Jula e Nino, una volta compagni e amanti, vivono ormai dimensioni divergenti poiché la morte prematura della figlia trascina le loro vite e il loro rapporto verso la disintegrazione.
Mentre Nino si allontana sempre di più da sé stesso e dalla realtà, Jula, sui crateri dei vulcani dove lavora, ha delle visioni che diventano sempre più intense e si concentrano su di una donna misteriosa che sembra indicare nel femminino la via di salvezza sia per lei che per l'umanità intera. Preoccupata per il suo equilibrio mentale, comprende la necessità di un cambiamento radicale e inizia un percorso di guarigione, per riuscire a comprendere ed integrare le visioni e il trauma che le ha scatenate. Con l’aiuto di due fratelli, Franco e Sandro, terapeuti e ricercatori della mente, si avvicinerà alla meditazione, alla conoscenza del sé, prendendo lentamente coscienza del significato delle visioni che la tormentano integrando il dolore e liberando l’infinito potenziale della mente.

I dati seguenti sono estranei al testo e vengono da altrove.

(* ===== verification/Scheduler.v ===== *)
(** * The runtime's entry points and its interleaved execution
    (src/runtime/scheduler.c, worker.c)

    [system] puts one program counter per worker next to the runtime's state.  A
    step is one critical section of a worker, one operation of a running task, or
    one operation of a thread outside the runtime; between two steps any other
    worker may run.  Operations on a P's own run queue are single steps here:
    [RunQueue.Interleaved] splits them further. *)

From S2P Require Import Prelude Intrusive RunQueue TimerHeap RuntimeState Task Timer Worker.
From stdpp Require Import options.

(** ** scheduler.c: statistics, run and shutdown requests *)

Definition vl_runtime_runnable_count (r : vl_runtime_impl) : Z :=
  fold_left (fun count x => w64 (count + vl_run_queue_length (runnable x))) (ps r)
    (q_length (global_runnable r)).

(** The runtime counters together with [runnable] and [worker_count]. *)
Definition vl_runtime_get_stats (r : vl_runtime_impl) : vl_runtime_stats * Z * Z :=
  (stats r, vl_runtime_runnable_count r, Z.of_nat (worker_count r)).

Definition vl_runtime_get_p_stats (p_index : nat) (out_given : bool) (r : vl_runtime_impl)
    : vl_status * option vl_runtime_p_stats :=
  match ps r !! p_index, out_given with
  | Some x, true => (VL_OK, Some (p_stats x))
  | _, _ => (VL_ERROR_INVALID_ARGUMENT, None)
  end.

(** [vl_runtime_run] up to the call of [vl_worker_run]: [Return] with its early
    result, or [Suspend] when P0 goes on to its worker loop. *)
Definition vl_runtime_run_begin (th : thread) : R (outcome vl_status) :=
  owner ← gets (vl_runtime_is_owner th);
  if negb owner || bool_decide (vl_current_p th <> None)
  then mret (Return VL_ERROR_INVALID_STATE) else
  run ← gets running;
  if run : bool then mret (Return VL_ERROR_INVALID_STATE) else
  live ← gets live_tasks;
  if live =? 0 then mret (Return VL_OK) else
  _ ← modify (set_run_status VL_OK);
  _ ← modify (set_idle_workers 0);
  _ ← modify (set_running true);
  _ ← vl_runtime_wake_workers;
  mret Suspend.

(** The rest of [vl_runtime_run], once no worker is executing a task. *)
Definition vl_runtime_run_finish : R vl_status :=
  status ← gets run_status;
  stopping ← gets shutdown_requested;
  if stopping : bool then _ ← vl_task_cancel_all; mret VL_OK
  else mret status.

Definition vl_runtime_request_shutdown : R unit :=
  _ ← modify (set_shutdown_requested true);
  _ ← modify (set_running false);
  vl_runtime_wake_workers.

(** ** Workers as processes *)

Inductive worker_pc :=
  | W_out                                    (* not inside vl_worker_run *)
  | W_join                                   (* P0 waits for active_workers == 0 *)
  | W_top                                    (* the test of the worker loop *)
  | W_expire                                 (* vl_timers_expire *)
  | W_local | W_global | W_steal (offset : nat)        (* vl_worker_next_task *)
  | W_stolen (first : nat) (rest : list nat)           (* a batch in the worker's hands *)
  | W_have (task : nat)                      (* about to execute [task] *)
  | W_cancelled                              (* vl_worker_execute, cancelled_before_resume *)
  | W_prepare (task : nat)                   (* before the fiber is created and resumed *)
  | W_running (task : nat)                   (* the task's code runs *)
  | W_leave (task : nat) (status : vl_status) (done : bool)   (* the resume has returned *)
  | W_idle | W_wait (should_wait : bool).    (* vl_worker_idle, before and at poll *)

(** [skipped] is history, not state: the runnable tasks a worker took from a queue and
    then did not execute, because it found the runtime not running. *)
Record system := mk_system {
  rt : vl_runtime_impl;
  pcs : list worker_pc;
  skipped : list nat }.

Definition pc_at (l : list worker_pc) (p : nat) : worker_pc := default W_out (l !! p).

(** What the clock and the fiber layer answer in a step. *)
Record input := mk_input { now : Z; created : vl_status; resumed : vl_status }.

Definition goto (p : nat) (pc : worker_pc) (s : system) (r : vl_runtime_impl) : option system :=
  Some (mk_system r (<[p := pc]> (pcs s)) (skipped s)).

(** Run [m], then go to [k] of its result. *)
Definition then_goto {A} (p : nat) (m : R A) (k : A -> worker_pc) (s : system) : option system :=
  match m (rt s) with
  | Some (a, r) => goto p (k a) s r
  | None => None
  end.

Definition have_or (task : option nat) (pc : worker_pc) : worker_pc :=
  match task with Some t => W_have t | None => pc end.

Definition worker_step (p : nat) (inp : input) (s : system) : option system :=
  let r := rt s in
  match pcs s !! p with
  | None | Some (W_running _) => None
  | Some W_out =>
      if negb (p =? 0)%nat && running r
      then then_goto p (vl_context_set_current (Some p) None) (fun _ => W_top) s else None
  | Some W_join =>
      if active_workers r =? 0 then then_goto p vl_runtime_run_finish (fun _ => W_out) s else None
  | Some W_top =>
      if running r then goto p W_expire s r
      else goto p (if (p =? 0)%nat then W_join else W_out) s r
  | Some W_expire => then_goto p (vl_timers_expire p (now inp)) (fun _ => W_local) s
  | Some W_local => then_goto p (take_local p) (fun t => have_or t W_global) s
  | Some W_global => then_goto p (vl_worker_take_global p) (fun t => have_or t (W_steal 1)) s
  | Some (W_steal offset) =>
      if (offset <? worker_count r)%nat then
        then_goto p (steal_from p ((p + offset) mod worker_count r)%nat)
          (fun items => match items with
                        | [] => W_steal (S offset)
                        | first :: rest => W_stolen first rest
                        end) s
      else goto p W_idle s r
  | Some (W_stolen first rest) => then_goto p (steal_commit p first rest) W_have s
  | Some (W_have task) =>
      match execute_enter p task r with
      | Some (Skip, r) =>
          Some (mk_system r (<[p := W_top]> (pcs s))
            (if decide (state <$> tasks r !! task = Some VL_TASK_RUNNABLE)
             then task :: skipped s else skipped s))
      | Some (CancelledBeforeResume, r) => goto p W_cancelled s r
      | Some (Entered, r) => goto p (W_prepare task) s r
      | None => None
      end
  | Some W_cancelled => then_goto p execute_cancelled (fun _ => W_top) s
  | Some (W_prepare task) =>
      then_goto p
        (status ← execute_prepare p task (created inp);
         if bool_decide (status = VL_OK) && bool_decide (resumed inp <> VL_OK) then
           _ ← vl_context_set_current (Some p) None;
           mret (resumed inp)
         else mret status)
        (fun st => if decide (st = VL_OK) then W_running task else W_leave task st false) s
  | Some (W_leave task st done) => then_goto p (execute_leave p task st done) (fun _ => W_top) s
  | Some W_idle =>
      then_goto p (idle_enter p (now inp))
        (fun e => match e with None => W_top | Some (sw, _) => W_wait sw end) s
  | Some (W_wait sw) =>
      then_goto p
        (_ ← (if sw : bool then vl_worker_drain_eventfd p else vl_runtime_wake_workers);
         idle_leave p) (fun _ => W_top) s
  end.

(** What the code of a running task may do. *)
Inductive task_op :=
  | Op_spawn (fn_given : bool) (calloc : option nat)
  | Op_yield
  | Op_join (task : option nat)
  | Op_prepare_park (st : vl_task_state)
  | Op_arm (timer : option nat) (delay now : Z) (realloc_ok : bool)
  | Op_park_io (task io : option nat)
  | Op_suspend                    (* vl_task_commit_park, or vl_fiber_yield itself *)
  | Op_return.                    (* the task function returns *)

(** The operation, and whether the fiber gives control back. *)
Definition run_op (th : thread) (op : task_op) : R (outcome unit) :=
  let stay {A} (m : R A) : R (outcome unit) := _ ← m; mret (Return tt) in
  let park {A} (m : R (outcome A)) : R (outcome unit) :=
    o ← m; mret (match o with Return _ => Return tt | Suspend => Suspend end) in
  match op with
  | Op_spawn fn calloc => stay (vl_spawn th fn calloc)
  | Op_yield => park (vl_yield th)
  | Op_join task => park (vl_join th task)
  | Op_prepare_park st => stay (vl_task_prepare_park th st)
  | Op_arm timer delay now ok => park (vl_timer_arm th timer delay now ok)
  | Op_park_io task io => park (vl_task_park_for_io th task io)
  | Op_suspend | Op_return => mret Suspend
  end.

Definition is_return (op : task_op) : bool := match op with Op_return => true | _ => false end.

Definition task_step (p : nat) (op : task_op) (s : system) : option system :=
  match pcs s !! p with
  | Some (W_running task) =>
      then_goto p
        (o ← run_op (mk_thread 0 (Some p)) op;
         match o with
         | Return _ => mret true
         | Suspend => _ ← vl_context_set_current (Some p) None; mret false
         end)
        (fun stays : bool => if stays then W_running task else W_leave task VL_OK (is_return op)) s
  | _ => None
  end.

(** What any thread may do, running tasks included: the synchronisation
    objects and the I/O layer wake tasks and write the fields a task waits on. *)
Inductive external_op :=
  | X_spawn (th : thread) (fn_given : bool) (calloc : option nat)
  | X_wake (task : nat)
  | X_wait_fields (task : nat) (next : option nat) (value : Z) (output : option nat) (result : vl_status)
  | X_complete_io (task : option nat)
  | X_timer_init (calloc : option nat) | X_timer_cancel (timer : option nat)
  | X_timer_resumed (timer task : nat) | X_timer_destroy (timer : option nat)
  | X_request_shutdown
  | X_run (th : thread).

Definition run_external (op : external_op) : R (outcome unit) :=
  let stay {A} (m : R A) : R (outcome unit) := _ ← m; mret (Return tt) in
  match op with
  | X_spawn th fn calloc => stay (vl_spawn th fn calloc)
  | X_wake i => stay (vl_task_wake_locked (Some i))
  | X_wait_fields i n v o res =>
      stay (upd_task i (fun t => set_waiter_next n (set_wait_value v (set_wait_output o (set_wait_result res t)))))
  | X_complete_io i => stay (vl_task_complete_io i true)
  | X_timer_init calloc => stay (vl_timer_init None calloc)
  | X_timer_cancel timer => stay (vl_timer_cancel timer)
  | X_timer_resumed timer task => stay (vl_timer_arm_resumed timer task)
  | X_timer_destroy timer => stay (vl_timer_destroy timer)
  | X_request_shutdown => stay vl_runtime_request_shutdown
  | X_run th => o ← vl_runtime_run_begin th; mret (match o with Return _ => Return tt | Suspend => Suspend end)
  end.

(** Only [X_run] answers [Suspend]: P0 enters its loop, so the owner thread must
    not be inside a run already. *)
Definition external_step (op : external_op) (s : system) : option system :=
  match run_external op (rt s) with
  | Some (Return _, r) => Some (mk_system r (pcs s) (skipped s))
  | Some (Suspend, r) =>
      match pcs s !! 0%nat with
      | Some W_out => goto 0 W_top s r
      | _ => None
      end
  | None => None
  end.

Inductive label :=
  | L_worker (p : nat) (inp : input) | L_task (p : nat) (op : task_op) | L_external (op : external_op).

Definition step (l : label) (s : system) : option system :=
  match l with
  | L_worker p inp => worker_step p inp s
  | L_task p op => task_step p op s
  | L_external op => external_step op s
  end.

(** A runtime as [vl_runtime_init_with_config] leaves it, every worker waiting. *)
Definition VL_P_RUN_QUEUE_CAPACITY : Z := 1024.
Definition VL_RUNTIME_MAX_WORKERS : Z := 64.

Definition initial_p (p : nat) : vl_p :=
  mk_p (fresh_queue VL_P_RUN_QUEUE_CAPACITY) 0 (0 <? p)%nat VL_OK false None
    (mk_p_stats 0 0 0 0 0 0) (mk_timer_heap [] false 0).

Definition initial_runtime (workers owner : nat) : vl_runtime_impl :=
  mk_runtime empty_queue None ∅ (initial_p <$> seq 0 workers) owner (Z.of_nat workers - 1) 0 0 0 0 None 0
    false VL_OK false false (mk_stats 0 0 0 0 0 0) ∅ ∅ ∅.

Definition initial (workers owner : nat) : system :=
  mk_system (initial_runtime workers owner) (replicate workers W_out) [].

(** [s] is reachable in [n] steps. *)
Inductive reachable (workers owner : nat) : nat -> system -> Prop :=
  | reach_init : reachable workers owner 0 (initial workers owner)
  | reach_step n l s s' :
      reachable workers owner n s -> step l s = Some s' -> reachable workers owner (S n) s'.

Fixpoint run_labels (ls : list label) (s : system) : option system :=
  match ls with
  | [] => Some s
  | l :: ls => s' ← step l s; run_labels ls s'
  end.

Anche Nino cerca un modo per dare un senso alla tragedia che sta vivendo, ma la sua ricerca si trasformerà ben presto in un viaggio nell’abisso dei suoi traumi irrisolti, sprofondando in un vortice di ossessioni per il pensiero magico e la fine del mondo. La scoperta e l’ascolto di alcuni archivi sonori, in cui una guaritrice siciliana descrive le sue pratiche magiche, scateneranno in lui questa ricerca ossessiva: con la morte della figlia sembra essere morta anche la sua speranza nei confronti dell’umanità e l’apocalisse imminente prende forma nei suoi pensieri.